As a mother of three amazing girls, all of whom I homeschool, I, along with my girls were counting down the days until May 30th - our last day of school. I think the four of us could taste summer. I must admit, summer is my least favorite season but knowing I would soon have all day to run errands, clean, do nothing, or meet up with friends, it quickly became a season I actually look forward to. Funny how that works.
My plans for the week after the end of school year: Nothing. Honestly, I decided to keep my calendar as empty as possible because I felt I needed a week to just...breathe. I'm also a homebody, so "nothing" sounded like paradise to me. We had a couple of days where "nothing" actually happened. I think I smiled the entire time. Then it happened, I quickly learned why my calendar had remained empty.
About a week prior to my nothingness, my mom began to tell me she was having leg pain, but didn't elaborate much and quite honestly, to my own shame, I didn't give it much thought. Then one night, the night before my full week of "nothing", I got a phone call from my sister saying to meet her at the emergency room because our mother had fallen and was in excruciating pain. With my husband out of town, I headed to the hospital alone, guilt ridden, and completely overwhelmed. My mom had lost her footing due to the pain, and something "suspicious" was discovered in her leg, for the second time in less than two weeks. It could just be torn ligaments, but since the ER doctor wasn't an orthopedic surgeon, she was unsure. My mom is a tough cookie, so for her to cry in pain means one thing; she really is in pain. Long story short, we still don't know what the pain is, but we will see an orthopedic surgeon next week.
I feel like God has shown me so much in just these few short days. Two of the MANY things He has shown/reminded me of are that 1) I am truly selfish and He needs me to be more flexible, more selfless. 2) Trust in Him with ALL my heart.
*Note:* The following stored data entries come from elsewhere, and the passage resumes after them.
(** What one call of [migrateRepository] can do: it returns or throws,
    asks GitHub once whether the repository exists, and leaves the
    counters alone unless it skips. *)
Lemma migrateRepository_effect repo w :
  exists c w' new,
    migrateRepository repo w = (c, w') /\
    (c = Migrator.Returned tt \/ exists e, c = Migrator.Thrown e) /\
    Migrator.journal w' = new ++ Migrator.journal w /\
    existsCalls new = [Bitbucket.name repo] /\
    (Migrator.stats w' = Migrator.stats w \/
     (c = Migrator.Returned tt /\
      Migrator.stats w'
      = Migrator.mkStats (Migrator.total (Migrator.stats w))
                         (Migrator.success (Migrator.stats w))
                         (Migrator.failed (Migrator.stats w))
                         (S (Migrator.skipped (Migrator.stats w))))).
Proof.
  drive.
  destruct (Migrator.github_repositoryExists clients w (Bitbucket.name repo)) as [exists_|e].
  2:{ eexists _, _, [_]. split; [reflexivity|]. split; [right; eauto|].
      split; [reflexivity|]. split; [reflexivity|left; reflexivity]. }
  destruct (Migrator.skipExisting this && exists_) eqn:Hskip; drive_steps.
  { eexists _, _, [_; _]. split; [reflexivity|]. split; [left; reflexivity|].
    split; [reflexivity|]. split; [reflexivity|]. right. split; reflexivity. }
  destruct (Migrator.dryRun this); drive_steps.
  { eexists _, _, [_; _; _; _; _]. split; [reflexivity|]. split; [left; reflexivity|].
    split; [reflexivity|]. split; [reflexivity|left; reflexivity]. }
  destruct exists_; drive_steps; ask_github; drive_steps;
    try run_mirror; drive_steps;
    eexists _, _, _;
    (split; [reflexivity|]);
    (split; [first [left; reflexivity | right; eexists; reflexivity]|]);
    (split; [rewrite <- (app_nil_l (Migrator.journal w)) at 1;
             rewrite !app_comm_cons; reflexivity|]);
    (split; [reflexivity|left; reflexivity]).
Qed.

(** In a dry run, and for a repository that is skipped, nothing is done
    on disk and nothing is created. *)
Lemma migrateRepository_untouched repo w :
  Migrator.dryRun this = true \/
  (Migrator.skipExisting this = true /\
   forall w0 repoName, Migrator.github_repositoryExists clients w0 repoName = Ok true) ->
  exists new,
    Migrator.journal (snd (migrateRepository repo w)) = new ++ Migrator.journal w /\
    createCalls new = [] /\
    Migrator.disk (snd (migrateRepository repo w)) = Migrator.disk w.
Proof.
  intros Hmode. drive.
  destruct (Migrator.github_repositoryExists clients w (Bitbucket.name repo))
    as [exists_|e] eqn:Hexists.
  2:{ eexists [_]. repeat split. }
  destruct (Migrator.skipExisting this && exists_) eqn:Hskip; drive_steps.
  { eexists [_; _]. repeat split. }
  destruct Hmode as [-> | [Hon Hall]].
  - drive_steps. eexists [_; _; _; _; _]. repeat split.
  - rewrite Hall in Hexists. injection Hexists as <-. rewrite Hon in Hskip. discriminate.
Qed.

(** A skipped repository: the call returns and only the skip counter
    moves. *)
Lemma migrateRepository_skips repo w :
  Migrator.skipExisting this = true ->
  Migrator.github_repositoryExists clients w (Bitbucket.name repo) = Ok true ->
  fst (migrateRepository repo w) = Migrator.Returned tt /\
  Migrator.stats (snd (migrateRepository repo w))
  = Migrator.mkStats (Migrator.total (Migrator.stats w))
                     (Migrator.success (Migrator.stats w))
                     (Migrator.failed (Migrator.stats w))
                     (S (Migrator.skipped (Migrator.stats w))).
Proof.
  intros Hon Hexists. drive. rewrite Hexists, Hon. drive_steps. split; reflexivity.
Qed.
(** C3, on the numbers of the server.  An expense that [POST /api/expenses]
    accepted, deleted at once at the index it was appended at, is gone from
    the list, which is the list of before; the investment list and the
    balances of the other categories are untouched; [initialBudget] and the
    balance of the category come back as [(x - amount) + amount], each of
    the two operations rounded to binary64. *)
Theorem post_expenses_then_delete_rounds
    (today : string) (user user' : Binary64.User) (body : Binary64.ExpenseBody.t) :
  Binary64.post_expenses today user body = Binary64.Saved user' →
  let amount := Binary64.ExpenseBody.amount body in
  let key := categoryKey (Binary64.ExpenseBody.category body) in
  ∃ user'',
    Binary64.delete_expenses user' (Int (Z.of_nat (length (Binary64.expenses user))))
    = Binary64.Saved user''
    ∧ Binary64.expenses user'' = Binary64.expenses user
    ∧ Binary64.investmentHistory user'' = Binary64.investmentHistory user
    ∧ Binary64.initialBudget user''
      = Binary64.thereAndBack (Binary64.initialBudget user) amount
    ∧ ∀ k, Binary64.getAllocation (Binary64.allocations user'') k
           = if decide (key = Own k)
             then Binary64.thereAndBack (Binary64.getAllocation (Binary64.allocations user) k)
                    amount
             else Binary64.getAllocation (Binary64.allocations user) k.
Proof.
  intros H amount key. apply binary64_post_expenses_saved in H as ->.
  unfold Binary64.delete_expenses.
  cbn [Binary64.expenses Binary64.initialBudget Binary64.allocations
       Binary64.investmentHistory].
  assert (Hin : indexOutOfRange (Int (Z.of_nat (length (Binary64.expenses user))))
                  (length (Binary64.expenses user ++
                     [Binary64.Expense.mk (Binary64.ExpenseBody.amount body)
                        (Binary64.ExpenseBody.category body)
                        (dateOrToday today (Binary64.ExpenseBody.date body))
                        (Binary64.ExpenseBody.purpose body)
                        (Binary64.ExpenseBody.location body)])) = false).
  { apply indexOutOfRange_false. rewrite length_app. cbn [length]. lia. }
  rewrite Hin, elementAt_in_range, splice1_in_range by lia.
  rewrite Nat2Z.id, lookup_last, delete_last.
  cbn [Binary64.Expense.amount Binary64.Expense.category].
  eexists. split; [reflexivity|].
  cbn [Binary64.expenses Binary64.initialBudget Binary64.allocations
       Binary64.investmentHistory].
  split; [reflexivity|]. split; [reflexivity|]. split; [reflexivity|].
  intros k. apply binary64_there_and_back.
Qed.
Lemma failure_halt_result_witness :
  fuelAtDestination (Scenarios.route 700) 7 (initial_state 10) < 0
  /\ calculateFuelStops (Scenarios.route 700) [] 100 7 10
     = Some {| result_stops := []; finalFuel := targetFuelAtDestination 100 |}.
Proof.
  apply (failure_halt_result (Scenarios.route 700) [] 100 7 10
           (initial_state 10) [NoReachableStation]);
    vm_compute; reflexivity.
Defined.

(** A run that ends because the destination is reached and a run that halts
    with no reachable station both return an empty stop list and 75 gallons:
    the returned record does not tell them apart. *)
Lemma failure_halt_looks_like_success :
  exists ok halted,
    Scenarios.comfortable = Some (initial_state 100, [DestinationReached])
    /\ Scenarios.stranded = Some (initial_state 10, [NoReachableStation])
    /\ calculateFuelStops (Scenarios.route 175) [] 100 7 100 = Some ok
    /\ calculateFuelStops (Scenarios.route 700) [] 100 7 10 = Some halted
    /\ result_stops ok = result_stops halted
    /\ finalFuel ok == finalFuel halted.
Proof.
  eexists. eexists.
  split; [vm_compute; reflexivity|]. split; [vm_compute; reflexivity|].
  split; [vm_compute; reflexivity|]. split; [vm_compute; reflexivity|].
  split; reflexivity.
Defined.



Lemma no_duplicate_stops_witness :
  exists r,
    calculateFuelStops (Scenarios.route 1400) Scenarios.long_haul 150 7 100
    = Some r
    /\ NoDup (stop_ids (result_stops r)).
Proof.
  destruct (no_duplicate_stops (Scenarios.route 1400) Scenarios.long_haul
              150 7 100) as [H _]; [reflexivity | exact H].
Defined.

Lemma monotonic_progress_witness :
  exists r,
    calculateFuelStops (Scenarios.route 1400) Scenarios.long_haul 150 7 100
    = Some r
    /\ stop_numbers (result_stops r) = seq 1 (length (result_stops r))
    /\ neighbours Qlt (stop_positions (result_stops r)).
Proof.
  apply (monotonic_progress (Scenarios.route 1400) Scenarios.long_haul
           150 7 100).
  reflexivity.
Defined.

Lemma arrival_reserve_witness :
  exists r,
    calculateFuelStops (Scenarios.route 1400) Scenarios.long_haul 150 7 100
    = Some r
    /\ Forall (fun stop => 0 <= fuelRemaining stop) (result_stops r).
Proof.
  destruct (arrival_reserve (Scenarios.route 1400) Scenarios.long_haul
              150 7 100) as [H _];
    [reflexivity | discriminate | discriminate | exact H].
Defined.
My first full week of summer vacation has definitely not been full of "nothing", but praise God for allowing me a pretty empty schedule so that I'm not extra overwhelmed with all of the things I'd have to cancel and reschedule. My last few days have been a juggling act of running two households, along with my amazing sister and our combined families of eight children. I know I've received a rare blessing in being "forced" to be with my mom practically 24/7. I'm forced to cherish who she really is and the amazing Godliness she exhibits. It's been chaotic, fun, scary, with many walks down memory lane, and as I write this I feel I have to tell you I'm lying here next to my mom as we both do...."nothing".